▸ **WORK ORDER**
Say how many lines in this listing include the word "Filter", with no other words in the reply.

▸ **STUDY MATERIAL**
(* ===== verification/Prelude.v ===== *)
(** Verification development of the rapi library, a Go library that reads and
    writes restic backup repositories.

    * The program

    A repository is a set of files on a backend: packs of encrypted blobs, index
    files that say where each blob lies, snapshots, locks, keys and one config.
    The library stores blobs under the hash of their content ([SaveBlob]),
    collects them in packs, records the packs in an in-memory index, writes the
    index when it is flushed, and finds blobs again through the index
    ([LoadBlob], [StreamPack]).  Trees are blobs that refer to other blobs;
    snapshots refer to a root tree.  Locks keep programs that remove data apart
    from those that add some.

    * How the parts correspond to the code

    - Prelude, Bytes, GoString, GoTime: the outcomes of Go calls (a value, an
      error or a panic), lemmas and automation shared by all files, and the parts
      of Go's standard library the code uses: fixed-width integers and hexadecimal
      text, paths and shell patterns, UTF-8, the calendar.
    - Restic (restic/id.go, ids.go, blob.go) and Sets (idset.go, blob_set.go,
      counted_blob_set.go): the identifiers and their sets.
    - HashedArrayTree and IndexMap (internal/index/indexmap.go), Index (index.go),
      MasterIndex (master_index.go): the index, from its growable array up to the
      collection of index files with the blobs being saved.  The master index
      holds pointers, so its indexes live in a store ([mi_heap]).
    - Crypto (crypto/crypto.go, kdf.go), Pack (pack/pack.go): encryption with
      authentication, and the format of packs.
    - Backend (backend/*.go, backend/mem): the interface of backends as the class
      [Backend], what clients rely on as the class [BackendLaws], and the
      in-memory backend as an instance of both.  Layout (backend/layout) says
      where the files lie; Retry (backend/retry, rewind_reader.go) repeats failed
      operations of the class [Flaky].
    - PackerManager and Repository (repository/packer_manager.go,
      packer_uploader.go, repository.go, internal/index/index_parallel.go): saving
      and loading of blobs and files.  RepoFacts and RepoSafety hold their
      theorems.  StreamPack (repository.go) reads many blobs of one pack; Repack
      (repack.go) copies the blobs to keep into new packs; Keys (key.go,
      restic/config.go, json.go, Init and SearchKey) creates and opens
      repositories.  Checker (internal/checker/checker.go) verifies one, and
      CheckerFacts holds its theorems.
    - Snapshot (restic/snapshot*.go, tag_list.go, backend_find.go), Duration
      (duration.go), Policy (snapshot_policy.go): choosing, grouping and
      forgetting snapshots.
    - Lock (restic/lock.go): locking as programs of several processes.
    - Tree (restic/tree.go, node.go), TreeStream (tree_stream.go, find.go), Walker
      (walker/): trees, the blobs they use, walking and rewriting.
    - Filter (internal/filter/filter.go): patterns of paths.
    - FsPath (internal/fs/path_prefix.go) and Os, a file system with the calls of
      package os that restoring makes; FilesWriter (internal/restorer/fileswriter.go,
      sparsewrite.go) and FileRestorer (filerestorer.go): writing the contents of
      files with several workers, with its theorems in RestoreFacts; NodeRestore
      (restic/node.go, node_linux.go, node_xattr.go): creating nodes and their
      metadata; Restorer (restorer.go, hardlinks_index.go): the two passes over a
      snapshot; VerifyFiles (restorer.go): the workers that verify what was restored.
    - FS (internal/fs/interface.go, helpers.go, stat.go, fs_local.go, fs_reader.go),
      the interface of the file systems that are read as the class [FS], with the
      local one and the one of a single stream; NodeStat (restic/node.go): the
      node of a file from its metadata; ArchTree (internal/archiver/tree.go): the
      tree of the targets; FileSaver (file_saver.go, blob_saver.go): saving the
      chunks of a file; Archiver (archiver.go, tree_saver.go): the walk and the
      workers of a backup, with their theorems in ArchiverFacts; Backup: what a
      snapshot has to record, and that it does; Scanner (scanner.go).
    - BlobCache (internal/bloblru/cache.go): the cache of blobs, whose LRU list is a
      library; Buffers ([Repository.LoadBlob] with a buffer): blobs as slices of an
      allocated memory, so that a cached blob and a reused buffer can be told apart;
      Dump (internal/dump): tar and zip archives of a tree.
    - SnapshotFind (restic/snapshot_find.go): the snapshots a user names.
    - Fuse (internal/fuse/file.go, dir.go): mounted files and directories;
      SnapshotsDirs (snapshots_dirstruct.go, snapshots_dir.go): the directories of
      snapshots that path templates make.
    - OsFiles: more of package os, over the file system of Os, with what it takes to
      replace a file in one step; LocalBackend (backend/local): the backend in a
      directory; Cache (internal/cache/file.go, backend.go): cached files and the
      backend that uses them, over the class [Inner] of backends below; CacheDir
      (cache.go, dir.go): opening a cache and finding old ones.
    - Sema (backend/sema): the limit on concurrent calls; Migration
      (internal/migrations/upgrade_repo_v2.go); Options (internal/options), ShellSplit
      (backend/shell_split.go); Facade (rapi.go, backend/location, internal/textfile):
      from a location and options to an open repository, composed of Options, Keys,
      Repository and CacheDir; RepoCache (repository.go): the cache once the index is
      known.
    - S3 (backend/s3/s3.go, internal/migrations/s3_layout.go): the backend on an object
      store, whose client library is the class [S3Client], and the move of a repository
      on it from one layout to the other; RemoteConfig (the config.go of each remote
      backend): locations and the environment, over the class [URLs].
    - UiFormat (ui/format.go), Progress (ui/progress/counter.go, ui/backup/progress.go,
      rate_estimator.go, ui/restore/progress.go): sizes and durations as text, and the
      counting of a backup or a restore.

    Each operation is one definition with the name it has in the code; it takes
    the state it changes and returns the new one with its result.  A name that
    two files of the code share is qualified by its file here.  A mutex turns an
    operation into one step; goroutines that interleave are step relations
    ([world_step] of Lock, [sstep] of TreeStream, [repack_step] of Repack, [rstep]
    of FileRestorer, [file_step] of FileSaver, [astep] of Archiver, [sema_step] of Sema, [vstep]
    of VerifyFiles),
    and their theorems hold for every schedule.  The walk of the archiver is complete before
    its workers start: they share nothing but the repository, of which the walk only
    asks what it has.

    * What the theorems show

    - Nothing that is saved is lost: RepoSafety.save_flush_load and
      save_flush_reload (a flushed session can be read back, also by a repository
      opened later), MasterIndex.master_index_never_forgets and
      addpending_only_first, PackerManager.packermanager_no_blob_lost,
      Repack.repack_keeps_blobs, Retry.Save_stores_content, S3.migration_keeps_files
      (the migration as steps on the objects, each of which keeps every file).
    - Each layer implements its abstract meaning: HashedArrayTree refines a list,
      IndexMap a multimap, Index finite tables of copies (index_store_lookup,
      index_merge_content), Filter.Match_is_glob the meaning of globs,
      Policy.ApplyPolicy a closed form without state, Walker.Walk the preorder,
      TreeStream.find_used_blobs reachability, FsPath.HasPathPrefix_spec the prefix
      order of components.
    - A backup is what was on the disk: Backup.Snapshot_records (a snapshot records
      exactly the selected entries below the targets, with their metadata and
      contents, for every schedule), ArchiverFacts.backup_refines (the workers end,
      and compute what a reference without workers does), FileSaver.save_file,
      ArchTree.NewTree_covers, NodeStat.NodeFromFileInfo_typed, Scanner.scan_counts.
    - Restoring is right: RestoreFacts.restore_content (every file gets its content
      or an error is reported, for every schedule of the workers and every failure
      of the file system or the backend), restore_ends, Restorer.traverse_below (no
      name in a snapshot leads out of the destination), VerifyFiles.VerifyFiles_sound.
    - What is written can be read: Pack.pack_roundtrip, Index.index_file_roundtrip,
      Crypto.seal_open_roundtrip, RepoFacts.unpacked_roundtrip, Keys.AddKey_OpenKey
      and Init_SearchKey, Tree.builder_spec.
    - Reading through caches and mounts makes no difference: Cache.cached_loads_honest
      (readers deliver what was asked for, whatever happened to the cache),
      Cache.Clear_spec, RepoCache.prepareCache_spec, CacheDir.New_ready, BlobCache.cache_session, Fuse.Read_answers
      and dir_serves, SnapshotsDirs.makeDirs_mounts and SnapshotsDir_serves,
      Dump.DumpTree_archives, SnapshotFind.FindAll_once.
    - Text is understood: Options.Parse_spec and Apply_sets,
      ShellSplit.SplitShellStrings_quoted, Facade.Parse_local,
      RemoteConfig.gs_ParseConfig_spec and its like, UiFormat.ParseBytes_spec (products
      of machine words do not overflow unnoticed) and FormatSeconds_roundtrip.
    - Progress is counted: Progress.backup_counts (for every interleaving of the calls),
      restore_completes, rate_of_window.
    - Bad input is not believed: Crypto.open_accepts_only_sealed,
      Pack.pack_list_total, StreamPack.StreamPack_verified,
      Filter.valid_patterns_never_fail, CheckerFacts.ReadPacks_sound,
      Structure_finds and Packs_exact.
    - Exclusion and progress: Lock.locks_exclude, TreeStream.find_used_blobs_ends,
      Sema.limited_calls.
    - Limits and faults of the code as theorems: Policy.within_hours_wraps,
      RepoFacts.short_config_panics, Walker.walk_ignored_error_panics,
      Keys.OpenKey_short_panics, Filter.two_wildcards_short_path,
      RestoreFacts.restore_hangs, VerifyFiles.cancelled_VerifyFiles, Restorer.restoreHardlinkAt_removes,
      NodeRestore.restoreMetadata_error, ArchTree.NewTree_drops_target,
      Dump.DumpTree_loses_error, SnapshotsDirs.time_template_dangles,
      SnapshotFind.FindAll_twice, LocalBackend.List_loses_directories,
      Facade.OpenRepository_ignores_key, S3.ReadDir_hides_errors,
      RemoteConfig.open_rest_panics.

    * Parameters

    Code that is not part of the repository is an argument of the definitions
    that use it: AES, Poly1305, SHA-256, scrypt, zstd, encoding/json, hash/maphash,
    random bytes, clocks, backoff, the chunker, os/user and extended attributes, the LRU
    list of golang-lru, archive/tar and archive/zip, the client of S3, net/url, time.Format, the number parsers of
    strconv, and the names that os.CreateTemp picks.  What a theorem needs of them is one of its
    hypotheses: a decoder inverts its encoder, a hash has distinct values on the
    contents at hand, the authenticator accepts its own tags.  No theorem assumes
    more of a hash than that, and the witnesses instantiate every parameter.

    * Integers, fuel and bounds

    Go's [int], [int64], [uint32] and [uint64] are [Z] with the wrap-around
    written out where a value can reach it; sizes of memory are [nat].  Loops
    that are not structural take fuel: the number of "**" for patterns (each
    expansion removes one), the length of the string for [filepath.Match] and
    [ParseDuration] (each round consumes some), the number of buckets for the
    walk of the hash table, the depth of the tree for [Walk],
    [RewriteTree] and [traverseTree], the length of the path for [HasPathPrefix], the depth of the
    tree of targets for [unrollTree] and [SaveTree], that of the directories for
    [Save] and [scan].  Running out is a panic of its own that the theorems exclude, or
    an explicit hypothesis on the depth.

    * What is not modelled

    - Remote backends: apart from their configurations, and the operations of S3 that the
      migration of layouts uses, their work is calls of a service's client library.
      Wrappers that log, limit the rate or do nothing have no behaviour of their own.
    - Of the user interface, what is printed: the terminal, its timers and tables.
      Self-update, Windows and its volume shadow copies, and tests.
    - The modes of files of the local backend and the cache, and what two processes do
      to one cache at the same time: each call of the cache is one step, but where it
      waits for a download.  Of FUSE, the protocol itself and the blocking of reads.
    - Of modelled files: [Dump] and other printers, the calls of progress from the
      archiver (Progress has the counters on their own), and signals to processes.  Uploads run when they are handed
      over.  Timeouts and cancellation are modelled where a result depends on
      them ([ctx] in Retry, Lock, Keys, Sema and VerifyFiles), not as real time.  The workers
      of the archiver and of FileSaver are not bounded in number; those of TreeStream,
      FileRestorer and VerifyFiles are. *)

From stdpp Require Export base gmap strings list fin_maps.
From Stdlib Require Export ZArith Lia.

--

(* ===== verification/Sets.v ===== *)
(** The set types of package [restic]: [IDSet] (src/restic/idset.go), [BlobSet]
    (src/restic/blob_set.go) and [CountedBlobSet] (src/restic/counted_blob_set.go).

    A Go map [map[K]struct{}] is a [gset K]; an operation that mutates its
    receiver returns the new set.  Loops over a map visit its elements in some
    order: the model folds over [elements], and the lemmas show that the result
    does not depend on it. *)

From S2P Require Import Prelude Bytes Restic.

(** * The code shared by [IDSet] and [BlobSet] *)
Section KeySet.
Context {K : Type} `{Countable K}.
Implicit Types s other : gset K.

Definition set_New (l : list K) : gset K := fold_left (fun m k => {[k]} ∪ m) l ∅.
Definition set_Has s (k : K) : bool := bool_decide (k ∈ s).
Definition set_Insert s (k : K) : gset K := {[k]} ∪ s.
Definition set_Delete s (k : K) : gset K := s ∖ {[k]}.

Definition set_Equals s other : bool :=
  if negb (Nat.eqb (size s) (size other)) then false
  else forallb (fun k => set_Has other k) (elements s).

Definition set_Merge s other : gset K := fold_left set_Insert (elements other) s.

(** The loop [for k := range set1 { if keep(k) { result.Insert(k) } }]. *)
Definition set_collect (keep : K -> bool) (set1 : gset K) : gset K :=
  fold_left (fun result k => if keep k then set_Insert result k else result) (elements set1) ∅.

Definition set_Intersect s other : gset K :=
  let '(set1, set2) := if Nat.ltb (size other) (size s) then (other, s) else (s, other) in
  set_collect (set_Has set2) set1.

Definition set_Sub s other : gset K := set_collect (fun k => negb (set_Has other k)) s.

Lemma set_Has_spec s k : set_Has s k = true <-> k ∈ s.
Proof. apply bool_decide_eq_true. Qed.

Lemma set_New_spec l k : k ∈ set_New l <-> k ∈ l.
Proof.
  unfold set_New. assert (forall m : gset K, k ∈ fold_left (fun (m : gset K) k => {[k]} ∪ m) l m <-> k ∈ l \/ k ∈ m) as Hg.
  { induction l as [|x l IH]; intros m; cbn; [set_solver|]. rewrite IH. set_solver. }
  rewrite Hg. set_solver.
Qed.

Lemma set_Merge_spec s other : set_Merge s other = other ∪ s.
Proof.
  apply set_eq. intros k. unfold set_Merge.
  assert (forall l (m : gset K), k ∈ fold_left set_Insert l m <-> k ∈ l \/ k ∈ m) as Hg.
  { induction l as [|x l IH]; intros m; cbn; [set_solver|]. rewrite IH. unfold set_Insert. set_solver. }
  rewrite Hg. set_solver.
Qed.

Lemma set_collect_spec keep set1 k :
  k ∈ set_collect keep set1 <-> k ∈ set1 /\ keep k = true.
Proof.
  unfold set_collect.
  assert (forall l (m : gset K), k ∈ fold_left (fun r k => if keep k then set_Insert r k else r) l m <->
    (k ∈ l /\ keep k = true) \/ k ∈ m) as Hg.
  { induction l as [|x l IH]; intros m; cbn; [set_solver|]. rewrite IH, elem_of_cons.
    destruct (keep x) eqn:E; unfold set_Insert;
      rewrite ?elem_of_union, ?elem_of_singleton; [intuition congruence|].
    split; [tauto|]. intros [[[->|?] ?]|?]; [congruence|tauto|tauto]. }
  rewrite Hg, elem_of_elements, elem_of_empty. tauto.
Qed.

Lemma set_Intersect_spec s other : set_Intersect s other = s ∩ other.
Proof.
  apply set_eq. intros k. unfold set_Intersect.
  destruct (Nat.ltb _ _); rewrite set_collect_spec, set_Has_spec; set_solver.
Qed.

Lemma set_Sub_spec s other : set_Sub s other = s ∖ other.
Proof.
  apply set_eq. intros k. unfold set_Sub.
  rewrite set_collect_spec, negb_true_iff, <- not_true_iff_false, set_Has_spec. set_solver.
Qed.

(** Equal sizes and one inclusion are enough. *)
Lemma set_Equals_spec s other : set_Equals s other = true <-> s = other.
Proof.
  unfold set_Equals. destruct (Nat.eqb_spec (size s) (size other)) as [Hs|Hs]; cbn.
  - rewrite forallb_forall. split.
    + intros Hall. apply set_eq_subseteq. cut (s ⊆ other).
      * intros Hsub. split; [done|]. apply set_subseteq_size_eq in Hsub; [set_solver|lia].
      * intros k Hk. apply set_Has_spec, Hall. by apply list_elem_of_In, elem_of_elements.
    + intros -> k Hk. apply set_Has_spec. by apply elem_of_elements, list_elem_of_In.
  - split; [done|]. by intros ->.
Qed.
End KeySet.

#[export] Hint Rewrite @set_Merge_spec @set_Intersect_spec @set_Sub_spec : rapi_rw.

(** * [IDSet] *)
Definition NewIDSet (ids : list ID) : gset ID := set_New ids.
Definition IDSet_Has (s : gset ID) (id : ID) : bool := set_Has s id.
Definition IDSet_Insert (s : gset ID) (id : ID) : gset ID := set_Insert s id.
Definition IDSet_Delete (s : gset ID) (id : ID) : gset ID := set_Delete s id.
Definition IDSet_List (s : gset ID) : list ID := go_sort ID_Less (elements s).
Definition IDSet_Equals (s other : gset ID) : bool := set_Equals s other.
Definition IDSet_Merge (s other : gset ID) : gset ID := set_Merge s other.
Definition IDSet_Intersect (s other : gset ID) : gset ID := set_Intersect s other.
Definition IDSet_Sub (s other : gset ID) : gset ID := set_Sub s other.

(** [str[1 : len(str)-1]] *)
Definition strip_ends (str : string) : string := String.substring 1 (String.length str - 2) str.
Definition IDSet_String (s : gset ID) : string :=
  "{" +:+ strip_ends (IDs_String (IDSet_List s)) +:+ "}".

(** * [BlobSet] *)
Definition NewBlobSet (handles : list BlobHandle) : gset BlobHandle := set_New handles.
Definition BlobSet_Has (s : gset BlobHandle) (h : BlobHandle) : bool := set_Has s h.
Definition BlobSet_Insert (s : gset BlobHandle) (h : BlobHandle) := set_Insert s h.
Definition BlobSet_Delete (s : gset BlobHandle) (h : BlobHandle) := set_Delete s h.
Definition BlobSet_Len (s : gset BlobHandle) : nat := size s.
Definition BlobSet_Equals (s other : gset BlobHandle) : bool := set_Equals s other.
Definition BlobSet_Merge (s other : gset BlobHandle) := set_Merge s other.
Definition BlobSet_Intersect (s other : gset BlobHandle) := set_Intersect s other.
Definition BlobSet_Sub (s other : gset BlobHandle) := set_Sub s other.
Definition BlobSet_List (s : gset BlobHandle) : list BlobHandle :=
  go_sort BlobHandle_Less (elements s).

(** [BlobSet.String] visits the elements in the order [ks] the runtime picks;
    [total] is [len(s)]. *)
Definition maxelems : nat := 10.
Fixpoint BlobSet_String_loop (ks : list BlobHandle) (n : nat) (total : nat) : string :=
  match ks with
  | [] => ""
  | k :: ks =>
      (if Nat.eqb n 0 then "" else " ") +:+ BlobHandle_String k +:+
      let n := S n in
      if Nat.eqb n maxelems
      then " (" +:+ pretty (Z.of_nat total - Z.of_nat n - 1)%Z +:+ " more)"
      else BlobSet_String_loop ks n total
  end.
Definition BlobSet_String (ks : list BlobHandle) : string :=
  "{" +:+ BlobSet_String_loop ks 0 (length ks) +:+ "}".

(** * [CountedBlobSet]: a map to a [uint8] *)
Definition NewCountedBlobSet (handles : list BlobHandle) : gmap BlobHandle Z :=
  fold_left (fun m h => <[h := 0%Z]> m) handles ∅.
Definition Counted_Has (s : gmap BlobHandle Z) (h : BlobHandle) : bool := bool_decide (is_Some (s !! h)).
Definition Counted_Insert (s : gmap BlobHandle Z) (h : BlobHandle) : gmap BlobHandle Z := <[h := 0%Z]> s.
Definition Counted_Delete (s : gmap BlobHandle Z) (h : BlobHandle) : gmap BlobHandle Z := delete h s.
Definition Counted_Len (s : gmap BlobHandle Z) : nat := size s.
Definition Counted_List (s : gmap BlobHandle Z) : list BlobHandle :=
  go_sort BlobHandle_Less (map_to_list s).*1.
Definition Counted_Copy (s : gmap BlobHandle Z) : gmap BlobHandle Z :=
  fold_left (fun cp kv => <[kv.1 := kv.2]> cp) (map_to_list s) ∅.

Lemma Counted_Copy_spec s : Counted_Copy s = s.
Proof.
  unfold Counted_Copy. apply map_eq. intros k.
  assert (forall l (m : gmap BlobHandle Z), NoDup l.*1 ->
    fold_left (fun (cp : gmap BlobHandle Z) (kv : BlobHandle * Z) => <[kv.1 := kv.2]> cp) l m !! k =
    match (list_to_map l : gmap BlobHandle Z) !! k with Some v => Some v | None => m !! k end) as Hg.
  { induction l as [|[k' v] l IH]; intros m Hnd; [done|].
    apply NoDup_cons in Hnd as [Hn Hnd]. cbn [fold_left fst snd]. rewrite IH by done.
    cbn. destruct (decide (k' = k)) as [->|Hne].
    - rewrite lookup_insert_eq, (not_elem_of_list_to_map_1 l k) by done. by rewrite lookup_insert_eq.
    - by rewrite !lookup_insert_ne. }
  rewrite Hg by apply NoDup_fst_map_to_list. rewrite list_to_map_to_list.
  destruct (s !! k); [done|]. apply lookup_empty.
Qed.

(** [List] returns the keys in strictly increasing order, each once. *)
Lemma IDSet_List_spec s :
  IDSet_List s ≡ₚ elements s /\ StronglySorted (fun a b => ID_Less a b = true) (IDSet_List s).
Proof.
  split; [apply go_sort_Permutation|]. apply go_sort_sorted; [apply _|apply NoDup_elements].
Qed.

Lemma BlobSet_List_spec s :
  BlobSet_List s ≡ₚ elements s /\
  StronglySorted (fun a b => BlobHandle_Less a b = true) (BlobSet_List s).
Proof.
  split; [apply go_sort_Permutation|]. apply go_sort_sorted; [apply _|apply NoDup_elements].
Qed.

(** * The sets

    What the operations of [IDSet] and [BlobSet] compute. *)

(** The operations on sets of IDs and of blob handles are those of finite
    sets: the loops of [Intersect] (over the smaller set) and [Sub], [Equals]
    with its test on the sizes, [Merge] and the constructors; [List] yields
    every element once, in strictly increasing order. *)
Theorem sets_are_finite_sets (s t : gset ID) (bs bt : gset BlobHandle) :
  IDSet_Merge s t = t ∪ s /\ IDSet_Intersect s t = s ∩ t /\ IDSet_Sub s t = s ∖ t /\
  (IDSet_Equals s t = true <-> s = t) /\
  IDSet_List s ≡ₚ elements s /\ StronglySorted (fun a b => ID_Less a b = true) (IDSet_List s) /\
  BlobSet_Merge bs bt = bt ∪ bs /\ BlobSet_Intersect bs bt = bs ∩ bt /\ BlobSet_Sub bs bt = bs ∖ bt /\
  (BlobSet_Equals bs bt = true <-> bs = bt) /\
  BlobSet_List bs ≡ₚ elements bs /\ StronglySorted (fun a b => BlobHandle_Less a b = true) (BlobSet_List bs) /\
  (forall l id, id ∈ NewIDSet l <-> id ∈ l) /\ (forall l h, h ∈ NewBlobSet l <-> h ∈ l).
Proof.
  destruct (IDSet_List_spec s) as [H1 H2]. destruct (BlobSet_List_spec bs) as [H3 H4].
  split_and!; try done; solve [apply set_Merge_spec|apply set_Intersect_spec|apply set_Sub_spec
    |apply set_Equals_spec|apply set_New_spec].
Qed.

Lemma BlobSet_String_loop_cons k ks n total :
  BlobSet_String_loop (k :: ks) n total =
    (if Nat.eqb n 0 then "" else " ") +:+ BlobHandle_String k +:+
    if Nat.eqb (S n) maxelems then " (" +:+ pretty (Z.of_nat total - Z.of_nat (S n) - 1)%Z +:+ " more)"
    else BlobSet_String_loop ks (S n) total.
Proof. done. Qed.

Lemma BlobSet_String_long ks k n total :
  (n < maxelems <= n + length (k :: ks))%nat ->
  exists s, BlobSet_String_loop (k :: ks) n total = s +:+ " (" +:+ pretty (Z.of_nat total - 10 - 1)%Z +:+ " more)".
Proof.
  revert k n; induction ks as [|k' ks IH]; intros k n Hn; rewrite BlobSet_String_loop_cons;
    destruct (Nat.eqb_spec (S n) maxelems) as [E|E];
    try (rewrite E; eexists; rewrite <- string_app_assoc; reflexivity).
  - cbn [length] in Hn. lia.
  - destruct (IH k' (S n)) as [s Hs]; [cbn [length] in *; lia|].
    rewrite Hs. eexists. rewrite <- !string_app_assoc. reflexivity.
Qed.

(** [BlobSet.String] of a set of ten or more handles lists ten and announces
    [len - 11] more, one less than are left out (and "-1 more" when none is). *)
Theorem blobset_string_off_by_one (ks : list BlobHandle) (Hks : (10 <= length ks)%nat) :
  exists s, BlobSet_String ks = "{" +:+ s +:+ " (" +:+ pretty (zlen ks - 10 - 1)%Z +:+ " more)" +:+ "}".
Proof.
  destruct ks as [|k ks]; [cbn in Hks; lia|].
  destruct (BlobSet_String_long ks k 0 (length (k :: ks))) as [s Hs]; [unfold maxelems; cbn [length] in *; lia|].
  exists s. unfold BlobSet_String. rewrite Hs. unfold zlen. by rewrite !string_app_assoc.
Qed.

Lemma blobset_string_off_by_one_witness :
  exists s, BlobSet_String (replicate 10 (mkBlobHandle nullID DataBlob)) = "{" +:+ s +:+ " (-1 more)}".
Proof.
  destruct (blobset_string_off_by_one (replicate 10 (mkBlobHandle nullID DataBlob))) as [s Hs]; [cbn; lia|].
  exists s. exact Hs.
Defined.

▸ **ANSWER AREA**
4